Istituto di Tecnologie Biomediche, Consiglio Nazionale delle Ricerche, Via Fratelli Cervi, 93, 20090 Segrate, Milan, Italy [A. M., D. Z., A. V., P. V.]; Genetics Branch, Center for Cancer Research, National Cancer Institute/NIH, Bethesda, Maryland 20892-0913 [C. M., T. R.]; Centro Ricerche Parco Scientifico "E. Menni," Ospedale Poliambulanza, 25100 Brescia, Italy [D. Z.]; Istituto Zooprofilattico Sperimentale delle Regioni Lazio e Toscana, Dipartimento di Firenze, 50010 Florence, Italy [E. I.]; Dipartimento di Oncologia Biologia e Genetica, Università di Genova, I.S.T., 16132 Genoa, Italy [O. B.]; and Istituto di Fisiologia Clinica, Consiglio Nazionale delle Ricerche, 56124 Pisa, Italy [L. C.]
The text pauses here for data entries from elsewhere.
(** reply_ctx_not_found *)
Definition reply_ctx_not_found (req : Z) (peer : sockaddr) : M () :=
  m ← msg_get req;
  _ ← match v_port_pfcp_encode_rsp m None V_PFCP_CAUSE_SESSION_CTX_NOT_FOUND RSP_BUF_BYTES with
      | Some buf => _ ← v_dispatch_tx_enqueue buf (Some peer); mret tt
      | None => mret tt
      end;
  v_port_pfcp_msg_free req.

(** The validated entry of Modification and Deletion. *)
Definition handle_existing (req : Z) (peer : sockaddr) (cb : v_retrans_cb_t) : M () :=
  m ← msg_get req;
  let seid := v_port_pfcp_hdr_seid m in
  match v_seid_validate seid with
  | None => reply_ctx_not_found req peer
  | Some part => start_txn req peer (λ x, txn_set_seid seid (txn_set_part part x)) cb
  end.

(** handle_modification *)
Definition handle_modification (req : Z) (peer : sockaddr) : M () :=
  handle_existing req peer fp_mod_retrans_lookup_cb.

(** ** Deletion *)

(** del_vdp_cb *)
Definition del_vdp_cb (t : Z) (res : v_vdp_result_t) : M () :=
  if decide (res ≠ V_VDP_ACCEPT) then finish t V_PFCP_CAUSE_REQUEST_REJECTED
  else
    _ ← v_port_txn_set_state t TXN_ST_DB_WRITE_WAIT;
    x ← txn_get t;
    rc ← v_sess_delete invoke_user (t_part_id x) (t_seid x) (t_db_ver x) fp_del_delete_cb (Some t);
    when (negb (rc =? RET_CODE_OK)) (finish t V_PFCP_CAUSE_SYSTEM_FAILURE).

(** del_read_cb *)
Definition del_read_cb (t status : Z) (found : v_cas_result_t) (ctx ver : Z) : M () :=
  if negb (status =? RET_CODE_OK) then finish t V_PFCP_CAUSE_SYSTEM_FAILURE
  else if decide (found ≠ V_CAS_OK) then finish t V_PFCP_CAUSE_SESSION_CTX_NOT_FOUND
  else
    _ ← txn_upd t (txn_set_db_ver ver);
    _ ← v_port_txn_set_state t TXN_ST_VDP_WAIT;
    x ← txn_get t;
    rc ← v_port_vdp_session_delete (t_part_id x) (t_seid x) fp_del_vdp_cb t;
    when (negb (rc =? RET_CODE_OK)) (finish t V_PFCP_CAUSE_SYSTEM_FAILURE).

(** del_start_read *)
Definition del_start_read (t : Z) : M () :=
  _ ← v_port_txn_set_state t TXN_ST_DB_READ_WAIT;
  x ← txn_get t;
  c ← deref (t_ctx x);
  rc ← v_sess_read (t_part_id x) (t_seid x) c fp_del_read_cb (Some t);
  when (negb (rc =? RET_CODE_OK)) (finish t V_PFCP_CAUSE_SYSTEM_FAILURE).

(** del_delete_cb *)
Definition del_delete_cb (t status : Z) (result : v_cas_result_t) (new_ver : Z) : M () :=
  if negb (status =? RET_CODE_OK) then finish t V_PFCP_CAUSE_SYSTEM_FAILURE
  else
    match result with
    | V_CAS_OK =>
        x ← txn_get t;
        c ← deref (t_ctx x);
        v ← ctx_get c;
        _ ← v_teid_free (t_part_id x) (v_port_pfcp_ctx_teid v);
        finish t V_PFCP_CAUSE_REQUEST_ACCEPTED
    | V_CAS_CONFLICT =>
        _ ← txn_upd t (λ x, txn_set_cas_retry (u8 (t_cas_retry x + 1)) x);
        x ← txn_get t;
        if V_CAS_MAX_RETRY <=? t_cas_retry x then finish t V_PFCP_CAUSE_SYSTEM_FAILURE
        else
          c ← deref (t_ctx x);
          _ ← v_port_ctx_clear c;
          del_start_read t
    | V_CAS_GONE => finish t V_PFCP_CAUSE_SESSION_CTX_NOT_FOUND
    end.

(** del_retrans_lookup_cb *)
Definition del_retrans_lookup_cb (t status : Z) (hit : bool) (resp : bytes) : M () :=
  if (status =? RET_CODE_OK) && hit then reply_cached t resp
  else alloc_ctx_then t del_start_read.

(** handle_deletion *)
Definition handle_deletion (req : Z) (peer : sockaddr) : M () :=
  handle_existing req peer fp_del_retrans_lookup_cb.

(** ** v_flow_handle_msg *)

Definition v_flow_handle_msg (msg : v_dispatch_msg) : M () :=
  o ← pfcp_decode (m_buf msg);
  match o with
  | None => mret tt
  | Some req =>
      m ← msg_get req;
      let type := v_port_pfcp_msg_type m in
      if type =? V_PFCP_MSG_SESSION_EST_REQ then handle_establishment req (m_peer msg)
      else if type =? V_PFCP_MSG_SESSION_MOD_REQ then handle_modification req (m_peer msg)
      else if type =? V_PFCP_MSG_SESSION_DEL_REQ then handle_deletion req (m_peer msg)
      else v_port_pfcp_msg_free req
  end.

End flow.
The relative contribution of aneuploidy and gene mutations to human tumorigenesis is not yet known. Studies in mice have demonstrated that even single point mutations in oncogenes and tumor suppressor genes can dramatically increase tumor frequency. However, models to evaluate the definitive role of aneuploidy and genomic instability are not yet available. Human fibroblast cells have long been used as a tool for investigating proliferation, senescence, immortalization, and tumorigenesis, all processes that are strongly interrelated. We have now used antisense and ribozyme-mediated temporary inhibition of BUB1 to study the consequences of mitotic checkpoint failure on the development of aneuploidy. The analysis of cell colonies selected by soft agar growth showed evidence of chromosome instability and delayed senescence, without being tumorigenic in nude mice. Our data suggest that chromosomal instability and aneuploidy are early changes that precede tumorigenicity in the multistep process leading to neoplastic transformation.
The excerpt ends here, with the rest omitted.